ISPI's practitioner-led research addresses six specific public safety and security policy gaps documented in this location — gaps that continental frameworks were not designed to close.
Governance
The China Security Agreement Capacity Failure
When the Solomon Islands government signed a bilateral security agreement with China in 2022, a senior official described the negotiation to researchers candidly: the government did not have the institutional capacity to fully evaluate what it was signing. This is not a story of captured leadership. It is a story of a small island government with fewer professional analysts than a mid-size county department making a consequential decision it was not structurally equipped to evaluate. ISPI documents this mechanism — and the capacity investments that close the gap.
Law Enforcement
The Dual Loyalty Problem in RSIPF
A public letter from Royal Solomon Islands Police Force officers posted on X in May 2024 claimed that Chinese police had been transferred from Kiribati and Vanuatu to bolster PRC security for the Solomon Islands national elections — without the knowledge of the Solomon Islands government. The potential for friction within the RSIPF between officers trained by Australian and Chinese programs represents the insider threat dimension of geopolitical security competition that ISPI's research addresses directly.
Community Policing
Community Trust in Law Enforcement Post-Tensions
The 1998-2003 ethnic tensions left documented long-term damage to community trust in state law enforcement in Solomon Islands — with community-based and customary justice mechanisms consistently rated more trusted than formal police in independent research.
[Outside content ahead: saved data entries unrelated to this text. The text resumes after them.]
(** A run that throws before the record is crafted submits nothing. *)
Lemma transform_throw_aborts host message bigquery w e w1 :
  transform host message w = (Throw e, w1) →
  processMessage host message bigquery w = (Throw e, w1)
  ∧ acks w1 = acks w ∧ inserted w1 = inserted w ∧ console w1 = console w.
Proof.
  intros H. rewrite processMessage_transform, H. split; [reflexivity|].
  pose proof (transform_keeps acks host message (λ _ _ _ _ _, eq_refl) w) as Ha.
  pose proof (transform_keeps inserted host message (λ _ _ _ _ _, eq_refl) w) as Hi.
  pose proof (transform_keeps console host message (λ _ _ _ _ _, eq_refl) w) as Hc.
  rewrite H in Ha, Hi, Hc. auto.
Qed.

(** ** Crafting the record *)

(** Without a lookup result there is no record: [geo.country] is read
    from [null]. *)
Lemma craft_null_geo host event eventData :
  nullish event = false →
  craft host event (js_of_lookup None) eventData = Throw TypeError.
Proof.
  intros Hev. unfold craft.
  destruct (get_defined event "server_timestamp" Hev) as [x1 ->].
  destruct (get_defined event "timestamp" Hev) as [x2 ->].
  reflexivity.
Qed.

(** Without a table entry there is no record: [name] is read from
    [undefined]. *)
Lemma craft_unlisted_country host event g eventData :
  nullish event = false →
  lookup_own (country g) (iso3166 host) = None →
  inherited (country g) = false →
  craft host event (js_of_lookup (Some g)) eventData = Throw TypeError.
Proof.
  intros Hev Hown Hinh. unfold craft.
  destruct (get_defined event "server_timestamp" Hev) as [x1 ->].
  destruct (get_defined event "timestamp" Hev) as [x2 ->].
  simpl. rewrite Hown, Hinh. reflexivity.
Qed.

Lemma resolveSourceName_null host w :
  resolveSourceName host JNull w = (Return JNull, w).
Proof. reflexivity. Qed.

(** A run in which [craft] throws whatever was flattened throws. *)
Lemma transform_craft_throws host message w event ip :
  JSON_parse host (Buffer_toString host (data message)) = Some event →
  get event "ip_address" = Return ip →
  (∀ eventData,
     craft host event (js_of_lookup (geoip_lookup host ip)) eventData
     = Throw TypeError) →
  ∃ e w1, transform host message w = (Throw e, w1)
          ∧ (get event "data" = Return JNull → e = TypeError ∧ w1 = w).
Proof.
  intros Hparse Hip Hcraft. unfold transform, bind, lift.
  rewrite Hparse, Hip.
  destruct (get event "data") as [payload|e] eqn:Hdata.
  - destruct (resolveSourceName host payload w) as [[payload'|e] w1] eqn:Hres.
    + destruct (flatten payload') as [eventData|e] eqn:Hflat.
      * rewrite Hcraft. exists TypeError, w1. split; [reflexivity|].
        intros [= ->]. rewrite resolveSourceName_null in Hres.
        split; [reflexivity|congruence].
      * exists e, w1. split; [reflexivity|].
        intros [= ->]. rewrite resolveSourceName_null in Hres.
        injection Hres as <- <-. discriminate Hflat.
    + exists e, w1. split; [reflexivity|].
      intros [= ->]. rewrite resolveSourceName_null in Hres. discriminate Hres.
  - exists e, w. split; [reflexivity|]. intros H. discriminate H.
Qed.

(** ** C8: a message that is not JSON *)

(** C8.  When the bytes of the message do not parse as JSON,
    [processMessage] throws the [SyntaxError] of [JSON.parse] before it
    does anything else: the world is as it was, so the message is not
    acknowledged (and nothing is fetched, submitted or logged). *)
Theorem malformed_json_is_not_acknowledged host message bigquery w :
  JSON_parse host (Buffer_toString host (data message)) = None →
  processMessage host message bigquery w = (Throw SyntaxError, w)
  ∧ acks (processMessage host message bigquery w).2 = acks w.
Proof.
  intros Hparse. unfold processMessage, bind, lift. rewrite Hparse. auto.
Qed.

Lemma malformed_json_is_not_acknowledged_witness :
  JSON_parse Sample.host
    (Buffer_toString Sample.host (data (Sample.message Sample.broken_text))) = None
  ∧ processMessage Sample.host (Sample.message Sample.broken_text)
      Sample.accepting Sample.start = (Throw SyntaxError, Sample.start).
Proof.
  split; [reflexivity|].
  apply (malformed_json_is_not_acknowledged Sample.host
           (Sample.message Sample.broken_text) Sample.accepting Sample.start).
  reflexivity.
Defined.
(** * SFC schools heatmap builder: data pipeline and county aggregation

    A shallow embedding of [build_sfc_schools_heatmap.py]: the bundle
    extraction loop, the postcode geocoder with its on-disk cache, the
    engagement metric and the region-to-county aggregation, followed by the
    properties established about them.

    Python values are modelled as the interpreter has them: [int] is an
    unbounded [Z]; [float] is an IEEE-754 binary64 value, taken from the
    standard library's executable specification [spec_float] with
    [prec = 53] and [emax = 1024]; [str] is [string], one [ascii] per
    character, and the string methods are those of ASCII text; a [dict]
    used for lookup is a [gmap], a [dict] that is iterated is an
    association list in insertion order. *)

From Stdlib Require Import ZArith QArith Qpower Qabs Qminmax String Ascii List Bool.
From Stdlib Require Import Lia Lqa.
From Stdlib Require Import Floats.SpecFloat.
From stdpp Require Import gmap strings list fin_maps pretty sorting.

Local Open Scope string_scope.
Local Open Scope list_scope.
Local Open Scope Z_scope.

(* ===================================================================== *)
(** * Part I. Definitions                                                 *)
(* ===================================================================== *)

(** ** Exceptions *)

Inductive py_exn : Type :=
  | OverflowError
  | ZeroDivisionError
  | JSONDecodeError
  | RuntimeError
  | ValueError.

Inductive res (A : Type) : Type :=
  | Ok (a : A)
  | Raise (e : py_exn).
Arguments Ok {A} a.
Arguments Raise {A} e.

#[global] Instance res_ret : MRet res := fun A a => Ok a.
#[global] Instance res_bind : MBind res := fun A B f c =>
  match c with
  | Ok a => f a
  | Raise e => Raise e
  end.
#[global] Instance res_fmap : FMap res := fun A B f c =>
  match c with
  | Ok a => Ok (f a)
  | Raise e => Raise e
  end.

(** [for x in l: f x] where the body may raise: results in list order. *)
Fixpoint for_each {A B : Type} (f : A -> res B) (l : list A) : res (list B) :=
  match l with
  | [] => Ok []
  | x :: l' =>
      match f x with
      | Raise e => Raise e
      | Ok y =>
          match for_each f l' with
          | Raise e => Raise e
          | Ok ys => Ok (y :: ys)
          end
      end
  end.

(** [for x in l: acc = f(acc, x)] where the body may raise. *)
Fixpoint fold_res {A B : Type} (f : A -> B -> res A) (l : list B) (a : A) : res A :=
  match l with
  | [] => Ok a
  | x :: l' =>
      match f a x with
      | Raise e => Raise e
      | Ok a' => fold_res f l' a'
      end
  end.

(** ** Python numbers *)

Definition prec : Z := 53.
Definition emax : Z := 1024.

Inductive pynum : Type :=
  | PyInt (z : Z)
  | PyFloat (f : spec_float).

(** An [int] as a (not normalised) binary float of the same value. *)
Definition int_exact (z : Z) : spec_float :=
  match z with
  | Z0 => S754_zero false
  | Zpos p => S754_finite false p 0
  | Zneg p => S754_finite true p 0
  end.

(** [float(z)]: the nearest binary64. *)
Definition float_of_int (z : Z) : spec_float :=
  binary_normalize prec emax z 0 false.

(** [a / b] on two ints: the correctly rounded quotient. *)
Definition int_truediv (a b : Z) : res spec_float :=
  if b =? 0 then Raise ZeroDivisionError
  else
    match SFdiv prec emax (int_exact a) (int_exact b) with
    | S754_infinity _ => Raise OverflowError
    | q => Ok q
    end.

(** [x * n] with [x] a float and [n] an int. *)
Definition float_mul_int (x : spec_float) (n : Z) : spec_float :=
  SFmul prec emax x (float_of_int n).

(** The exact value of a float, when it has one. *)
Definition float_value (x : spec_float) : option Q :=
  match x with
  | S754_zero _ => Some 0%Q
  | S754_finite s m e =>
      let v := cond_Zopp s (Zpos m) in
      Some (if 0 <=? e then inject_Z (v * 2 ^ e)
            else Qmake v (Z.to_pos (2 ^ (- e))))
  | _ => None
  end.

Definition pynum_value (v : pynum) : option Q :=
  match v with
  | PyInt z => Some (inject_Z z)
  | PyFloat x => float_value x
  end.

(** [n < x] with [n] an int and [x] a float: Python compares the exact
    values. *)
Definition int_lt_float (n : Z) (x : spec_float) : bool :=
  match x with
  | S754_nan => false
  | S754_infinity s => negb s
  | S754_zero _ => n <? 0
  | S754_finite s m e =>
      let v := cond_Zopp s (Zpos m) in
      if 0 <=? e then n <? v * 2 ^ e else n * 2 ^ (- e) <? v
  end.
(** * claudesidian-mcp: the model fetcher and the model smoke tester

    The repository holds two straight-line Python scripts:

    - [merge_lora.py] (the Fetcher) asks the hub client for a snapshot of
      the model repository and reports completion;
    - [test_model.py] (the Smoke Tester) loads a tokenizer and a causal
      language model from the local directory, renders a one-turn chat
      prompt, generates, decodes and prints token counts.

    Both scripts are glue over two third-party libraries
    ([huggingface_hub] and [transformers]).  The libraries are not part of
    the repository: they enter the development as interfaces (records of
    operations over a state of the outside world), and what a theorem needs
    to know about them is a hypothesis of that theorem.  The scripts
    themselves are embedded statement by statement in a small monad that
    threads the world, stops at the first raised exception and records
    every printed line and every library call. *)

From Stdlib Require Import ZArith QArith List Ascii String Lia.
From stdpp Require Import base option list strings pretty gmap fin_maps.

Local Open Scope string_scope.
Local Open Scope list_scope.
Local Open Scope Z_scope.
(** * tracelib.h: a shallow embedding of the trace library and its framing protocol

    The library keeps its whole state in namespace-level statics
    ([traceActive], [dataVector], [traceFile], [stringBuffer], [clockInit],
    [startTime]).  They are gathered here in one record that every
    operation threads through.  What the C++ standard library does behind
    the calls the source makes is written out next to each use:

    - [std::ofstream]: [open] on a stream whose file buffer is already open
      fails and sets [failbit]; a successful [open] clears the error state; an
      insertion on a stream that is not [good()] writes nothing; an insertion
      on a stream without an open file fails and sets [badbit];
    - [std::vector]: [reserve], [clear] (capacity is kept), [push_back]
      (grows when full), [back] on an empty vector is undefined behaviour;
    - [std::string::pop_back] on an empty string is undefined behaviour;
    - [sprintf] into [char stringBuffer[1000]] is undefined behaviour once the
      text and its terminating NUL no longer fit.

    Values the environment supplies are inputs of the calls: the reading of
    [Clock::now()] (in clock ticks, nanoseconds for the usual
    [high_resolution_clock]) and whether the operating system lets the file
    be opened. *)

From Stdlib Require Import String Ascii List ZArith Lia Bool Sorted.
From Stdlib Require Import Decimal DecimalFacts DecimalPos DecimalN DecimalZ DecimalString.
Import ListNotations.
Local Open Scope string_scope.
Local Open Scope Z_scope.

Set Implicit Arguments.

(** ** Outcomes *)

(** A call either runs to completion or has undefined behaviour. *)
Inductive outcome (A : Type) : Type :=
| Done (a : A)
| Undefined.

Arguments Done {A} a.
Arguments Undefined {A}.

Definition bind {A B : Type} (o : outcome A) (k : A -> outcome B) : outcome B :=
  match o with
  | Done a => k a
  | Undefined => Undefined
  end.

Notation "x <- o ;; k" := (bind o (fun x => k))
  (at level 61, o at next level, right associativity).

(** ** Characters and text pieces of the format strings *)

Definition DQ : string := String "034"%char EmptyString.
Definition NL : string := String "010"%char EmptyString.

(** [\"%s\"] *)
Definition quoted (s : string) : string := DQ ++ s ++ DQ.

(** The separator that ends every record: [",\n"]. *)
Definition SEP : string := "," ++ NL.

(** ** Integer conversions *)

(** [int(x)] for a wider integer [x]: reduction modulo 2^32 to the signed
    range, as g++ does (and as the language requires since C++20). *)
Definition cast_int (z : Z) : Z := (z + 2 ^ 31) mod 2 ^ 32 - 2 ^ 31.

(** [(uintptr_t)p] on a 64-bit target. *)
Definition cast_uintptr (z : Z) : Z := z mod 2 ^ 64.

(** [%i] and [%PRIuPTR]: decimal digits, a leading [-] for a negative value. *)
Definition render_int (z : Z) : string := NilZero.string_of_int (Z.to_int z).

(** [duration_cast<microseconds>(d).count()] for a duration of [d] ticks of
    one nanosecond: division by 1000 truncated toward zero. *)
Definition microseconds (d : Z) : Z := Z.quot d 1000.

(** ** The state *)

(** [std::ofstream]: the name of the file the buffer is attached to, if any,
    and whether [failbit] or [badbit] is set. *)
Record ofstream : Type := mkStream {
  sb_file : option string;
  ios_fail : bool
}.

(** The files of the host, by name. *)
Definition filesystem : Type := string -> option string.

Definition file_content (d : filesystem) (p : string) : string :=
  match d p with
  | Some c => c
  | None => EmptyString
  end.

Definition file_truncate (p : string) (d : filesystem) : filesystem :=
  fun q => if String.eqb q p then Some EmptyString else d q.

Definition file_append (p : string) (s : string) (d : filesystem) : filesystem :=
  fun q => if String.eqb q p then Some (file_content d p ++ s) else d q.

Record state : Type := mkState {
  traceActive : bool;
  dataVector : list string;
  vcapacity : nat;              (* dataVector.capacity() *)
  traceFile : ofstream;
  stringBuffer : string;
  clockInit : bool;
  startTime : Z;
  disk : filesystem;
  cerr : string
}.

Definition PID_VALUE : Z := 1.
Definition TID_VALUE : Z := 1.

(** [sizeof stringBuffer] *)
Definition STRING_BUFFER_SIZE : nat := 1000.

(** The state a process starts in. *)
Definition initial : state :=
  {| traceActive := false;
     dataVector := [];
     vcapacity := 0;
     traceFile := mkStream None false;
     stringBuffer := EmptyString;
     clockInit := false;
     startTime := 0;
     disk := fun _ => None;
     cerr := EmptyString |}.

Definition set_traceActive (b : bool) (st : state) : state :=
  mkState b (dataVector st) (vcapacity st) (traceFile st) (stringBuffer st)
          (clockInit st) (startTime st) (disk st) (cerr st).

Definition set_dataVector (v : list string) (st : state) : state :=
  mkState (traceActive st) v (vcapacity st) (traceFile st) (stringBuffer st)
          (clockInit st) (startTime st) (disk st) (cerr st).

Definition set_vcapacity (n : nat) (st : state) : state :=
  mkState (traceActive st) (dataVector st) n (traceFile st) (stringBuffer st)
          (clockInit st) (startTime st) (disk st) (cerr st).

Definition set_traceFile (f : ofstream) (st : state) : state :=
  mkState (traceActive st) (dataVector st) (vcapacity st) f (stringBuffer st)
          (clockInit st) (startTime st) (disk st) (cerr st).

Definition set_stringBuffer (s : string) (st : state) : state :=
  mkState (traceActive st) (dataVector st) (vcapacity st) (traceFile st) s
          (clockInit st) (startTime st) (disk st) (cerr st).

Definition set_clock (t : Z) (st : state) : state :=
  mkState (traceActive st) (dataVector st) (vcapacity st) (traceFile st)
          (stringBuffer st) true t (disk st) (cerr st).

Definition set_disk (d : filesystem) (st : state) : state :=
  mkState (traceActive st) (dataVector st) (vcapacity st) (traceFile st)
          (stringBuffer st) (clockInit st) (startTime st) d (cerr st).

(** [std::cerr << s] *)
Definition report (s : string) (st : state) : state :=
  mkState (traceActive st) (dataVector st) (vcapacity st) (traceFile st)
          (stringBuffer st) (clockInit st) (startTime st) (disk st)
          (cerr st ++ s).

(** ** The stream *)

(** [traceFile.is_open()] *)
Definition is_open (st : state) : bool :=
  match sb_file (traceFile st) with
  | Some _ => true
  | None => false
  end.

(** [traceFile.open(filename)].  The file buffer refuses to open when it is
    already open, and the stream then sets [failbit] and stays attached to the
    old file.  Otherwise the operating system decides ([os_ok]); on success
    the file is created or truncated and the error state is cleared. *)
Definition stream_open (filename : string) (os_ok : bool) (st : state) : state :=
  match sb_file (traceFile st) with
  | Some p => set_traceFile (mkStream (Some p) true) st
  | None =>
      if os_ok
      then set_disk (file_truncate filename (disk st))
             (set_traceFile (mkStream (Some filename) false) st)
      else set_traceFile (mkStream None true) st
  end.

(** [traceFile << s].  Nothing is written unless the stream is [good()];
    with no file attached the characters are lost and [badbit] is set. *)
Definition stream_put (s : string) (st : state) : state :=
  if ios_fail (traceFile st) then st
  else match sb_file (traceFile st) with
       | Some p => set_disk (file_append p s (disk st)) st
       | None =>
           match s with
           | EmptyString => st
           | String _ _ => set_traceFile (mkStream None true) st
           end
       end.

(** [traceFile.close()]: closing a stream that has no file sets [failbit]. *)
Definition stream_close (st : state) : state :=
  match sb_file (traceFile st) with
  | Some _ => set_traceFile (mkStream None (ios_fail (traceFile st))) st
  | None => set_traceFile (mkStream None true) st
  end.

(** [for(auto const& value : v) traceFile << value;] *)
Definition put_all (v : list string) (st : state) : state :=
  fold_left (fun s value => stream_put value s) v st.

(** All the text such a loop carries. *)
Definition concat_strings (v : list string) : string :=
  fold_right String.append EmptyString v.

(** ** The vector and the scratch buffer *)

(** The capacity after a [push_back] on a full vector (libstdc++ doubles). *)
Definition grow (n : nat) : nat := Nat.max 1 (2 * n).

(** [dataVector.reserve(n)] *)
Definition reserve (n : nat) (st : state) : state :=
  set_vcapacity (Nat.max (vcapacity st) n) st.

(** [dataVector.push_back(stringBuffer)] *)
Definition push_back (st : state) : state :=
  let st' := if Nat.eqb (length (dataVector st)) (vcapacity st)
             then set_vcapacity (grow (vcapacity st)) st else st in
  set_dataVector (dataVector st' ++ [stringBuffer st']) st'.

(** [s.pop_back()] *)
Fixpoint string_pop_back (s : string) : outcome string :=
  match s with
  | EmptyString => Undefined
  | String c EmptyString => Done EmptyString
  | String c s' => r <- string_pop_back s' ;; Done (String c r)
  end.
ISPI's community policing framework for island jurisdictions addresses how formal law enforcement can rebuild the community embeddedness that effectiveness requires in small island contexts.
Governance
Democratic Resilience and External Pressure
The political dynamics surrounding the 2025 Pacific Islands Forum Leaders Meeting in Honiara — where Solomon Islands' Chinese security relationship created visible tension in Pacific governance — illustrate the ongoing governance vulnerability that ISPI's democratic resilience research addresses. A government with limited analytical capacity and high dependency on bilateral security relationships faces specific institutional security risks that continental governance frameworks do not contemplate.
Emergency Management
Natural Disaster Response Capacity
Solomon Islands faces documented natural disaster vulnerability — earthquake, tsunami, and cyclone exposure — with limited emergency management capacity and heavy dependency on international response. ISPI's island emergency management framework addresses the specific self-sufficiency requirements of island governments whose acute emergency response window precedes international aid arrival.
Supply Chain
Supply Chain Vulnerability in an Island Nation
Solomon Islands' dependency on maritime shipping for food, pharmaceuticals, and essential goods creates supply chain singularity conditions that every major emergency event exposes. ISPI's supply chain security research provides the community reserve architecture and port infrastructure resilience framework applicable to Solomon Islands' specific geographic configuration.